'''

Lemma SFsub_real (x y : spec_float) :
  SFfinite x = true -> SFfinite y = true ->
  Rabs (SF2R x - SF2R y) <= pow2 900 ->
  SFfinite (SFsub prec emax x y) = true
  /\ Rabs (SF2R (SFsub prec emax x y) - (SF2R x - SF2R y))
     <= 3 * ulp_bound (SF2R x - SF2R y).
Proof.
  intros Hx Hy Hb.
  pose proof (ulp_bound_pos (SF2R x - SF2R y)) as Hu.
  destruct x as [sx | sx | | sx mx ex]; try discriminate;
    destruct y as [sy | sy | | sy my ey]; try discriminate.
  - split; [ destruct sx, sy; reflexivity | ].
    replace (SF2R (SFsub prec emax (S754_zero sx) (S754_zero sy))) with 0
      by (destruct sx, sy; reflexivity).
    simpl SF2R in *. replace (0 - (0 - 0)) with 0 by ring.
    rewrite Rabs_R0. lra.
  - split; [ reflexivity | ]. simpl SFsub. simpl SF2R in *.
    match goal with |- Rabs ?t <= _ => replace t with 0 end;
      [ rewrite Rabs_R0; lra | destruct sy; simpl; ring ].
  - split; [ reflexivity | ]. simpl SFsub. simpl SF2R in *.
    match goal with |- Rabs ?t <= _ => replace t with 0 by ring end.
    rewrite Rabs_R0; lra.
  - simpl SFsub.
    set (ez := Z.min ex ey).
    set (m := (cond_Zopp sx (Z.pos (fst (shl_align mx ex ez)))
               - cond_Zopp sy (Z.pos (fst (shl_align my ey ez))))%Z).
    assert (Em : IZR m * pow2 ez
                 = SF2R (S754_finite sx mx ex) - SF2R (S754_finite sy my ey)).
    { unfold m. rewrite minus_IZR, !cond_Zopp_real. simpl SF2R.
      rewrite <- (shl_align_real mx ex ez), <- (shl_align_real my ey ez).
      rewrite !shl_align_snd by (unfold ez; lia). ring. }
    rewrite <- Em in *. apply binary_normalize_real. exact Hb.
Qed.
(** C9, amended.  The funding amount of [fundScript] and the expected
    value of [checkScript] are the amount times 10^8 rounded to the
    nearest whole number, halves away from zero; an amount that is a
    whole number of satoshis is converted exactly. *)
Theorem amount_conversion_rounds_half_up
    (data : FundData) (expected : Expected) (n : Z) :
  nearest_integer (amount data * BigNumber._1e8) (fundValue_of data)
  /\ nearest_integer (exp_value expected * BigNumber._1e8)
       (expectedValue_of expected)
  /\ fundValue_of {| fund_scriptValues := fund_scriptValues data;
                     amount := inject_Z n / BigNumber._1e8 |} = n
  /\ expectedValue_of {| exp_value := inject_Z n / BigNumber._1e8;
                         exp_lockTime := exp_lockTime expected;
                         exp_recipientPublicKey :=
                           exp_recipientPublicKey expected;
                         exp_confidence := exp_confidence expected |} = n.
Proof.
  unfold fundValue_of, expectedValue_of, nearest_integer; simpl.
  rewrite !integerValue_multipliedBy.
  repeat split;
    try apply round_half_up_near;
    rewrite (round_comp _ _ _ (whole_satoshis n));
    apply integerValue_inject_Z.
Qed.

(* ===================================================================== *)
(** ** Refund *)
(* ===================================================================== *)

(** C10.  [refund(data, hashName)] is [withdraw(data, true, hashName)]:
    the same settlement and the same effects from every state. *)
Theorem refund_is_withdraw (swap : BtcSwap) (data : WithdrawData)
    (hashName : option string) (st : State) :
  refund swap data hashName st = withdraw swap data true hashName st.
Proof. reflexivity. Qed.

(* ===================================================================== *)
(** ** The fee *)
(* ===================================================================== *)

Section Fee.

Variable swap : BtcSwap.
Lemma pmm_alloc_contiguous_wp s n :
  pmm_inv s -> 1 < n < 2 ^ 64 ->
  wp (pmm_alloc_contiguous n) (fun r s' =>
    (r = NULL /\ s' = s /\
       forall t, 0 <= t -> t + n <= total_pages s -> ~ run_free (bitmap_mem s) t n) \/
    (exists p, r = page_addr s p /\ 0 <= p /\ p + n <= total_pages s /\
       run_free (bitmap_mem s) p n /\
       (forall t, 0 <= t < p -> ~ run_free (bitmap_mem s) t n) /\
       pmm_inv s' /\ same_layout s s' /\ range_changed s s' p n true /\
       free_pages s' = free_pages s - n)) s.
Proof.
  intros Hinv Hn. unfold pmm_alloc_contiguous.
  rewrite (proj2 (Z.eqb_neq n 0)), (proj2 (Z.eqb_neq n 1)) by lia.
  wp_step. wp_use find_free_contiguous_wp; [done|lia|].
  intros p s1 (-> & [[-> Hno]|(_ & Hp & Hpn & Hrun & Hfirst)]).
  { apply wp_ret. left. split_and!; [done|done|]. intros. apply Hno; lia. }
  pose proof Hinv as [_ _ Ht _ _ _ _].
  rewrite (proj2 (Z.eqb_neq p UINT64_MAX)) by (unfold UINT64_MAX; lia).
  wp_step.
  wp_use (wp_for_each (fun i _ s' => pmm_inv s' /\ same_layout s s' /\
    range_changed s s' p i true /\ free_pages s' = free_pages s - i)).
  - split_and!; [done|done| |lia]. intros q _. unfold in_range.
    destruct (_ && _) eqn:E; [lia|done].
  - intros i _ s0 Hi (Hi0 & Hl0 & Hr0 & Hf0). rewrite u64_id by lia.
    pose proof Hl0 as (_ & Et & _).
    apply mark_page_wp; [done| |].
    + split; [lia|]. rewrite Hr0 by lia. rewrite Hrun by lia.
      unfold in_range. destruct (_ && _) eqn:E; [lia|done].
    + intros s2 Hi2 Hl2 Hb2 Hf2. split_and!; [done| |  |lia].
      { by eapply same_layout_trans. }
      intros q Hq. rewrite Hb2, Hr0, in_range_succ by lia.
      destruct (in_range p i q), (q =? p + i); done.
  - intros _ s0 (Hi0 & Hl0 & Hr0 & Hf0). wp_steps. right. exists p.
    rewrite Z.max_r in * by lia. pose proof Hl0 as (_ & _ & Eo & _). simpl.
    split_and!; try done; [|apply stats_inv; done].
    rewrite Eo. apply page_addr_eq; [done|lia].
Qed.

Lemma pmm_free_contiguous_wp s a n :
  pmm_inv s -> 0 <= n < 2 ^ 52 ->
  wp (pmm_free_contiguous a n) (fun _ s' =>
    if (a =? NULL) || (n =? 0) then s' = s
    else pmm_inv s' /\ same_layout s s' /\
      forall q, 0 <= q < total_pages s ->
        bit (bitmap_mem s') q =
        if in_range (addr_index s a) n q then false else bit (bitmap_mem s) q) s.
Proof.
  intros Hinv Hn. unfold pmm_free_contiguous.
  destruct (_ || _); [by apply wp_ret|]. wp_steps.
  fold (addr_index s a). pose proof (addr_index_nonneg s a) as Hp0.
  assert (Hp1 : addr_index s a < 2 ^ 52).
  { unfold addr_index, u64, PAGE_SIZE.
    pose proof (Z.mod_pos_bound (a - hhdm_offset s) (2 ^ 64)). dlia. }
  set (p := addr_index s a) in *. clearbody p.
  wp_use (wp_for_each (fun i _ s' => pmm_inv s' /\ same_layout s s' /\
    forall q, 0 <= q < total_pages s -> bit (bitmap_mem s') q =
        if in_range p i q then false else bit (bitmap_mem s) q)).
  - split_and!; [done|done|]. intros q _. unfold in_range.
    destruct (_ && _) eqn:E; [lia|done].
  - intros i _ s0 Hi (Hi0 & Hl0 & Hb0). rewrite u64_id by lia.
    pose proof Hl0 as (_ & Et & _).
    apply release_page_wp; [done|done|lia|]. intros s2 Hi2 Hl2 Hb2.
    split_and!; [done|by eapply same_layout_trans|]. intros q Hq.
    rewrite Hb2, Hb0, in_range_succ, Et by lia.
    destruct (Z.ltb_spec q (total_pages s)); [|lia].
    destruct (in_range p i q), (q =? p + i); done.
  - intros _ s0 (Hi0 & Hl0 & Hb0). wp_step. rewrite Z.max_r in * by lia.
    split_and!; [by apply stats_inv|done|done].
Qed.

Lemma pmm_validate_wp s :
  bitmap_ptr s <> NULL -> 0 <= total_pages s < 2 ^ 64 ->
  total_pages s <= nbits (bitmap_mem s) ->
  wp pmm_validate (fun r s' => s' = s /\
    r = (free_bits (bitmap_mem s) (total_pages s) =? free_pages s)) s.
Proof.
  intros Hptr Ht Hroom. unfold pmm_validate. wp_step. wp_step.
  rewrite (proj2 (Z.eqb_neq _ _) Hptr). wp_steps.
  wp_use (wp_for_each (fun i n s' => s' = s /\ n = free_bits (bitmap_mem s) i)).
  - done.
  - intros i n s0 Hi [-> ->]. wp_step. apply wp_bitmap_test; [done|lia|]. wp_step.
    split; [done|]. unfold free_bits. rewrite count_succ by lia.
    pose proof (free_bits_bounds (bitmap_mem s) i). unfold free_bits in *.
    destruct (bit (bitmap_mem s) i); simpl; [lia|]. apply u64_id. lia.
  - intros n s0 [-> ->]. wp_steps. split; [done|]. by rewrite Z.max_r by lia.
Qed.

(** Any request for a number of pages, in one statement. *)
Lemma pmm_alloc_any_wp s n :
  pmm_inv s -> 0 <= n < 2 ^ 64 ->
  wp (pmm_alloc_contiguous n) (fun r s' =>
    (r = NULL /\ s' = s) \/
    (exists p, r = page_addr s p /\ 0 < n /\ 0 <= p /\ p + n <= total_pages s /\
       run_free (bitmap_mem s) p n /\ pmm_inv s' /\ same_layout s s' /\
       range_changed s s' p n true /\ free_pages s' = free_pages s - n)) s.
Proof.
  intros Hinv Hn. destruct (decide (n = 0)) as [->|]; [left; done|].
  destruct (decide (n = 1)) as [->|].
  - unfold pmm_alloc_contiguous. simpl. wp_use pmm_alloc_wp; [done|].
    intros r s'. destruct (find_free_ref s) as [p|]; [|by left].
    intros (-> & [Hp Hb] & Hi & Hl & Hc & Hf). right. exists p.
    split_and!; try done; try lia.
    + intros q Hq. by replace q with p by lia.
    + intros q Hq. rewrite Hc by done. unfold in_range.
      destruct (Z.eqb_spec q p), (Z.leb_spec p q), (Z.ltb_spec q (p + 1)); lia || done.
  - wp_use pmm_alloc_contiguous_wp; [done|lia|].
    intros r s' [(-> & -> & _)|(p & -> & Hp & Hpn & Hrun & _ & Hi & Hl & Hc & Hf)];
      [by left|]. right. exists p. split_and!; try done; lia.
Qed.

'''

EXERCISE PROMPT: Write out the records exactly, starting at the first line and stopping after the line that contains "destruct x as".

THE COMPLETED TASK:
Lemma SFsub_real (x y : spec_float) :
  SFfinite x = true -> SFfinite y = true ->
  Rabs (SF2R x - SF2R y) <= pow2 900 ->
  SFfinite (SFsub prec emax x y) = true
  /\ Rabs (SF2R (SFsub prec emax x y) - (SF2R x - SF2R y))
     <= 3 * ulp_bound (SF2R x - SF2R y).
Proof.
  intros Hx Hy Hb.
  pose proof (ulp_bound_pos (SF2R x - SF2R y)) as Hu.
  destruct x as [sx | sx | | sx mx ex]; try discriminate;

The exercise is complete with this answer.